__WORK ITEM__. Copy whichever lines of the data hold the word "right".
+ + + + + + +
(** What closing does: nothing and an exception that is not an overflow, or the reservation
    of the ledger leaves it, charged. *)
Definition untouched {A} (l l' : WorkflowBudgetLedger) (res : result A) : Prop :=
  l' = l /\ exists e, res = Raise e /\ e <> BudgetOverflowError.
Inductive closes (l : WorkflowBudgetLedger) (r : BudgetReservation) (charged : decimal) : WorkflowBudgetLedger -> bool -> Prop :=
  | closes_intro cur n overflowed : active_reservation l r = Ok cur -> bl_nodes l !! rs_node_name cur = Some n ->
      (dec_ltb (rs_reserved_cost cur) charged = true -> overflowed = true) ->
      closes l r charged (close_ledger l n cur charged overflowed) overflowed.
Lemma close_inv l r charged timeout ov l' res : close_ r charged timeout ov l = (l', res) ->
  untouched l l' res \/ exists se overflowed, res = Ok (se, overflowed) /\ closes l r charged l' overflowed.
Proof.
  unfold close_. intros H.
  apply io_bind_inv in H as [(? & ? & [-> _]%lift_inv & H)|(e & [-> He]%lift_inv & ->)].
  2: { left. split; [done|]. eexists. split; [done|]. symmetry in He. unfold raise_when in He. destruct (dec_ltb _ _); [|done]. by injection He as <-. }
  apply io_bind_inv in H as [(? & cur0 & [= <- <-] & H)|(e & [=] & _)].
  apply io_bind_inv in H as [(? & cur & [-> Hcur]%lift_inv & H)|(e & [-> He]%lift_inv & ->)].
  2: { left. split; [done|]. eexists. split; [done|]. symmetry in He. by eapply active_reservation_raises. }
  apply io_bind_inv in H as [(? & n & [-> Hn]%lift_inv & H)|(e & [-> He]%lift_inv & ->)].
  2: { left. split; [done|]. eexists. split; [done|]. destruct (bl_nodes l !! _); [done|]. simpl in He. by injection He as ->. }
  destruct (bl_nodes l !! _) as [n0|] eqn:E; [|done]. simpl in Hn. injection Hn as ->.
  apply io_bind_inv in H as [(? & ? & [= <- <-] & H)|(e & [=] & _)]. injection H as <- <-.
  right. do 2 eexists. split; [done|]. apply closes_intro; [done|done|]. intros ->. apply orb_true_r.
Qed.
Lemma closed_current l r cur charged l' overflowed : budget_ok l -> active_reservation l r = Ok cur ->
  closes l cur charged l' overflowed -> closes l r charged l' overflowed.
Proof.
  intros Hl Hr [cur' n ov Hc Hn Hov]. destruct (active_reservation_spec _ _ _ Hr) as (Hact & _ & _).
  destruct (active_reservation_spec _ _ _ Hc) as (Hact' & _ & _).
  rewrite (ro_id _ _ _ _ (bo_active l Hl _ _ Hact)), Hact in Hact'. injection Hact' as ->. by apply closes_intro.
Qed.
Lemma settle_inv l r usage l' res : budget_ok l -> settle r usage l = (l', res) ->
  untouched l l' res \/
  exists cur charged overflowed, active_reservation l r = Ok cur /\
    estimate_workflow_usage_cost (rs_model cur) (rs_band cur) usage (rs_web_search_tool_price cur) = Ok charged /\
    closes l r charged l' overflowed /\
    (if overflowed then res = Raise BudgetOverflowError else exists se, res = Ok se).
Proof.
  unfold settle. intros Hl H.
  apply io_bind_inv in H as [(? & cur0 & [= <- <-] & H)|(e & [=] & _)].
  apply io_bind_inv in H as [(? & cur & [-> Hcur]%lift_inv & H)|(e & [-> He]%lift_inv & ->)].
  2: { left. split; [done|]. eexists. split; [done|]. symmetry in He. by eapply active_reservation_raises. }
  apply io_bind_inv in H as [(? & charged & [-> Hch]%lift_inv & H)|(e & [-> He]%lift_inv & ->)].
  2: { left. split; [done|]. eexists. split; [done|]. symmetry in He. by eapply estimate_raises. }
  symmetry in Hcur, Hch.
  apply io_bind_inv in H as [(l1 & [se ov] & Hc & H)|(e & Hc & ->)]; apply close_inv in Hc as [[-> (e' & He & Hne)]|(se' & ov' & He & Hc)].
  - discriminate He.
  - injection He as <- <-. right. exists cur, charged, ov. split; [done|]. split; [done|].
    destruct ov; injection H as <- <-; (split; [by eapply closed_current|]); [done|by eexists].
  - left. split; [done|]. eexists. split; [done|]. by injection He as ->.
  - discriminate He.
Qed.
Lemma timeout_inv l r l' res : budget_ok l -> consume_timeout r l = (l', res) ->
  untouched l l' res \/
  exists cur overflowed se, active_reservation l r = Ok cur /\ closes l r (rs_reserved_cost cur) l' overflowed /\ res = Ok se.
Proof.
  unfold consume_timeout. intros Hl H.
  apply io_bind_inv in H as [(? & cur0 & [= <- <-] & H)|(e & [=] & _)].
  apply io_bind_inv in H as [(? & cur & [-> Hcur]%lift_inv & H)|(e & [-> He]%lift_inv & ->)].
  2: { left. split; [done|]. eexists. split; [done|]. symmetry in He. by eapply active_reservation_raises. }
  symmetry in Hcur.
  apply io_bind_inv in H as [(l1 & [se ov] & Hc & H)|(e & Hc & ->)]; apply close_inv in Hc as [[-> (e' & He & Hne)]|(se' & ov' & He & Hc)].
  - discriminate He.
  - injection He as <- <-. injection H as <- <-. right. exists cur, ov, se. split; [done|]. split; [by eapply closed_current|done].
  - left. split; [done|]. eexists. split; [done|]. by injection He as ->.
  - discriminate He.
Qed.
Lemma closes_ok l r charged l' overflowed : budget_ok l -> closes l r charged l' overflowed ->
  on_grid GRID charged -> 0 <= units GRID charged <= MAX_COST -> budget_ok l'.
Proof.
  intros Hl [cur n ov Hc Hn Hov] Gch Hch. destruct (active_reservation_spec _ _ _ Hc) as (Hact & _ & _).
  pose proof (bo_active l Hl _ _ Hact) as [Hid _ [Gc Bc] _ _]. apply close_ok; [done|by rewrite Hid|done|done|done|].
  intros ->. rewrite (units_ltb GRID) in Hov by done. destruct (Z.ltb_spec (units GRID (rs_reserved_cost cur)) (units GRID charged)) as [|Hle];
    [by specialize (Hov eq_refl)|exact Hle].
Qed.
Lemma settle_ok l r usage : budget_ok l -> plausible_usage usage -> budget_ok (settle r usage l).1.
Proof.
  intros Hl Hu. destruct (settle r usage l) as [l' res] eqn:E. simpl.
  apply settle_inv in E as [[-> _]|(cur & charged & ov & Hc & Hch & Hcl & _)]; [done| |done].
  destruct (active_reservation_spec _ _ _ Hc) as (Hact & _ & _). pose proof (bo_active l Hl _ _ Hact) as [_ _ _ Hp _].
  destruct (estimate_units _ _ _ _ _ Hu Hp Hch) as [G B]. by eapply closes_ok.
Qed.
Lemma timeout_ok l r : budget_ok l -> budget_ok (consume_timeout r l).1.
Proof.
  intros Hl. destruct (consume_timeout r l) as [l' res] eqn:E. simpl.
  apply timeout_inv in E as [[-> _]|(cur & ov & se & Hc & Hcl & _)]; [done| |done].
  destruct (active_reservation_spec _ _ _ Hc) as (Hact & _ & _). pose proof (bo_active l Hl _ _ Hact) as [_ _ [G B] _ _].
  by eapply closes_ok.
Qed.
Lemma now_inv reading l l' res : now_ reading l = (l', res) ->
  match res with Ok now => l' = with_last l now | Raise _ => l' = l end.
Proof.
  unfold now_. intros H.
  apply io_bind_inv in H as [(? & c & [-> _]%lift_inv & H)|(e & [-> _]%lift_inv & ->)]; [|done].
  apply io_bind_inv in H as [(? & last & [= <- <-] & H)|(e & [=] & _)].
  apply io_bind_inv in H as [(? & ? & [-> _]%lift_inv & H)|(e & [-> _]%lift_inv & ->)]; [|done].
  apply io_bind_inv in H as [(? & ? & [= <- <-] & H)|(e & [=] & _)]. by injection H as <- <-.
Qed.
(** What an admitted reservation records. *)
Definition new_reservation (l : WorkflowBudgetLedger) (n : NodeBudget) (q : ReserveRequest) (timeout : Z) (now : spec_float)
    (cost tool_price : decimal) (new_id : string) (object : Z) : BudgetReservation :=
  {| rs_object := object; rs_reservation_id := new_id; rs_node_name := rq_node_name q; rs_model := rq_model q;
     rs_band := rq_band q; rs_reserved_cost := cost;
     rs_deadline_monotonic :=
       float_min (float_min (float_add now (float_of_Z timeout)) (nb_deadline_monotonic n)) (bl_deadline_monotonic l);
     rs_ledger_nonce := bl_nonce l; rs_reserved_usage := reserved_usage q; rs_web_search_tool_price := tool_price |}.
Lemma reserve_inv q raw reading new_id object l l' res : reserve q raw reading new_id object l = (l', res) ->
  (l' = l \/ exists now, l' = with_last l now) /\ (exists e, res = Raise e) \/
  exists p timeout tool_price cost now n,
    let l1 := with_last l now in let r := new_reservation l1 n q timeout now cost tool_price new_id object in
    policy_for (rq_node_name q) = Ok p /\ web_search_tool_price raw = Ok tool_price /\
    estimate_workflow_usage_cost (rq_model q) (rq_band q) (reserved_usage q) tool_price = Ok cost /\
    bl_exhausted l1 = false /\ n = node_at l1 (rq_node_name q) p now /\
    check_admission l1 n p (rq_model q) timeout cost now = Ok tt /\ l' = reserve_ledger l1 n r /\ res = Ok r.
Proof.
  unfold reserve. intros H.
  apply io_bind_inv in H as [(? & [p timeout] & [-> Hreq]%lift_inv & H)|(e & [-> _]%lift_inv & ->)]; [|by left; eauto].
  apply io_bind_inv in H as [(? & usage & [-> Hu]%lift_inv & H)|(e & [-> _]%lift_inv & ->)]; [|by left; eauto].
  apply io_bind_inv in H as [(? & tool_price & [-> Hp]%lift_inv & H)|(e & [-> _]%lift_inv & ->)]; [|by left; eauto].
  apply io_bind_inv in H as [(? & cost & [-> Hc]%lift_inv & H)|(e & [-> _]%lift_inv & ->)]; [|by left; eauto].
  apply io_bind_inv in H as [(l1 & now & Hn & H)|(e & Hn & ->)]; apply now_inv in Hn; [|by left; eauto]. subst l1.
  apply io_bind_inv in H as [(? & l2 & [= <- <-] & H)|(e & [=] & _)].
  apply io_bind_inv in H as [(? & ? & [-> Hex]%lift_inv & H)|(e & [-> _]%lift_inv & ->)]; [|by left; eauto].
  apply io_bind_inv in H as [(? & [] & [-> Had]%lift_inv & H)|(e & [-> _]%lift_inv & ->)]; [|by left; eauto].
  apply io_bind_inv in H as [(? & ? & [= <- <-] & H)|(e & [=] & _)]. injection H as <- <-.
  right. symmetry in Hreq, Hu, Hp, Hc, Hex, Had.
  assert (usage = reserved_usage q) as -> by (unfold validate_usage in Hu; inv_ok Hu; by inv_checks).
  assert (Hpol : policy_for (rq_node_name q) = Ok p).
  { unfold check_request in Hreq. apply bind_Ok in Hreq as (p0 & Hp0 & Hreq). inv_ok Hreq. congruence. }
  apply raise_when_Ok in Hex. exists p, timeout, tool_price, cost, now, (node_at (with_last l now) (rq_node_name q) p now). cbv zeta.
  split; [exact Hpol|]. split; [exact Hp|]. split; [exact Hc|]. split; [exact Hex|]. split; [reflexivity|].
  split; [exact Had|]. split; reflexivity.
Qed.
Lemma reserve_step_ok q raw reading new_id object l : budget_ok l -> plausible_op l (OpReserve q raw reading new_id object) ->
  budget_ok (reserve q raw reading new_id object l).1.
Proof.
  intros Hl (Hu & Hprice & Hid & Hdone). destruct (reserve q raw reading new_id object l) as [l' res] eqn:E. simpl.
  apply reserve_inv in E as [[[->|[now ->]] _]|(p & timeout & tool_price & cost & now & n & H)]; [done|by apply with_last_ok|].
  cbv zeta in H. destruct H as (Hp & Htp & Hc & Hex & Hn & Had & -> & _).
  destruct (estimate_units _ _ _ _ _ Hu (Hprice _ Htp) Hc) as [G B]. pose proof (with_last_ok l now Hl) as Hl1.
  set (r := new_reservation _ _ _ _ _ _ _ _ _).
  apply (reserve_ok (with_last l now) r n p timeout now); [exact Hl1| |exact Hp|exact Hn|exact Had|exact G|exact B|reflexivity| |exact Hid|exact Hdone].
  - rewrite <- (bo_exhausted _ Hl1). exact Hex.
  - exact (Hprice _ Htp).
Qed.
Lemma snapshot_state reading l : (snapshot reading l).1 = l \/ exists now, (snapshot reading l).1 = with_last l now.
Proof.
  destruct (snapshot reading l) as [l' res] eqn:H. unfold snapshot in H. simpl.
  apply io_bind_inv in H as [(l1 & now & Hn & H)|(e & Hn & ->)]; apply now_inv in Hn; subst; [|by left].
  right. exists now. by injection H as <- _.
Qed.
Lemma budget_step_ok l l' : budget_ok l -> budget_step l l' -> budget_ok l'.
Proof.
  intros Hl [o Ho <-]. destruct o as [q raw reading new_id object|r usage|r|reading]; unfold run_op; rewrite discard_fst.
  - by apply reserve_step_ok.
  - by apply settle_ok.
  - by apply timeout_ok.
  - destruct (snapshot_state reading l) as [->|[now ->]]; [done|by apply with_last_ok].
Qed.
Lemma budget_reachable_ok l : budget_reachable l -> budget_ok l.
Proof.
  intros (mode & nonce & reading & l0 & H0 & Hs). apply new_ledger_ok in H0.
  induction Hs as [|l0 l1 l2 H _ IH]; [done|]. by eapply IH, budget_step_ok.
Qed.
Lemma budget_step_grows l l' : budget_ok l -> budget_step l l' -> bl_nonce l' = bl_nonce l /\ bl_completed l ⊆ bl_completed l'.
Proof.
  intros Hl [o Ho <-]. destruct o as [q raw reading new_id object|r usage|r|reading]; unfold run_op; rewrite discard_fst.
  - destruct (reserve q raw reading new_id object l) as [l' res] eqn:E. simpl.
    apply reserve_inv in E as [[[->|[now ->]] _]|(p & timeout & tool_price & cost & now & n & H)]; [done..|].
    cbv zeta in H. by destruct H as (_ & _ & _ & _ & _ & _ & -> & _).
  - destruct (settle r usage l) as [l' res] eqn:E. simpl.
    apply settle_inv in E as [[-> _]|(cur & charged & ov & _ & _ & [cur' n ov' _ _ _] & _)]; [done| |done]. simpl. set_solver.
  - destruct (consume_timeout r l) as [l' res] eqn:E. simpl.
    apply timeout_inv in E as [[-> _]|(cur & ov & se & _ & [cur' n ov' _ _ _] & _)]; [done| |done]. simpl. set_solver.
  - by destruct (snapshot_state reading l) as [->|[now ->]].
Qed.
Lemma budget_steps_grow l l' : budget_ok l -> rtc budget_step l l' ->
  budget_ok l' /\ bl_nonce l' = bl_nonce l /\ bl_completed l ⊆ bl_completed l'.
Proof.
  intros Hl Hs. induction Hs as [|l0 l1 l2 H _ IH]; [done|].
  destruct (budget_step_grows _ _ Hl H) as [E1 S1]. destruct (IH (budget_step_ok _ _ Hl H)) as (? & E2 & S2).
  split; [done|]. split; [congruence|]. by transitivity (bl_completed l1).
Qed.
(** Operations that close [r]. *)
Definition closing (r : BudgetReservation) (o : BudgetOp) : Prop :=
  match o with OpSettle r' _ | OpTimeout r' => r' = r | _ => False end.
Lemma closed_is_refused l r o : budget_ok l -> rs_ledger_nonce r = bl_nonce l -> rs_reservation_id r ∈ bl_completed l ->
  closing r o -> run_op o l = (l, Raise (ReservationStateError "reservation has already been settled")).
Proof.
  intros Hl Hn Hid Ho.
  assert (H : active_reservation l r = Raise (ReservationStateError "reservation has already been settled")).
  { unfold active_reservation. rewrite Hn, Z.eqb_refl. simpl. rewrite (bo_once l Hl _ Hid). by rewrite bool_decide_true. }
  destruct o as [|r' usage|r'|]; simpl in Ho; try done; subst r'; unfold run_op, discard, settle, consume_timeout, mbind, io_bind, read, lift; simpl;
    by rewrite H.
Qed.
Lemma closing_closes l r o l1 res : budget_ok l -> closing r o -> run_op o l = (l1, res) ->
  res = Ok tt \/ res = Raise BudgetOverflowError ->
  rs_ledger_nonce r = bl_nonce l1 /\ rs_reservation_id r ∈ bl_completed l1.
Proof.
  assert (Hclosed : forall charged ov, budget_ok l -> closes l r charged l1 ov -> rs_ledger_nonce r = bl_nonce l1 /\ rs_reservation_id r ∈ bl_completed l1).
  { intros charged ov Hl [cur n ov' Hc _ _]. destruct (active_reservation_spec _ _ _ Hc) as (Hact & Hnonce & _). split; [done|].
    rewrite <- (ro_id _ _ _ _ (bo_active l Hl _ _ Hact)). simpl. set_solver. }
  intros Hl Ho Hrun Hres. destruct o as [|r' usage|r'|]; simpl in Ho; try done; subst r'; apply discard_run in Hrun as (res' & Hrun & Hr).
  - apply settle_inv in Hrun as [[_ (e & -> & Hne)]|(cur & charged & ov & _ & _ & Hcl & _)]; [|by eapply Hclosed|done].
    subst res. destruct Hres as [Hres|Hres]; [done|]. by injection Hres as ->.
  - apply timeout_inv in Hrun as [[_ (e & -> & Hne)]|(cur & ov & se & _ & Hcl & _)]; [|by eapply Hclosed|done].
    subst res. destruct Hres as [Hres|Hres]; [done|]. by injection Hres as ->.
Qed.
+ + + + + + +
__EXERCISE OUTPUT__.
  right. do 2 eexists. split; [done|]. apply closes_intro; [done|done|]. intros ->. apply orb_true_r.
  - injection He as <- <-. right. exists cur, charged, ov. split; [done|]. split; [done|].
  - injection He as <- <-. injection H as <- <-. right. exists cur, ov, se. split; [done|]. split; [by eapply closed_current|done].
  right. symmetry in Hreq, Hu, Hp, Hc, Hex, Had.
  right. exists now. by injection H as <- _.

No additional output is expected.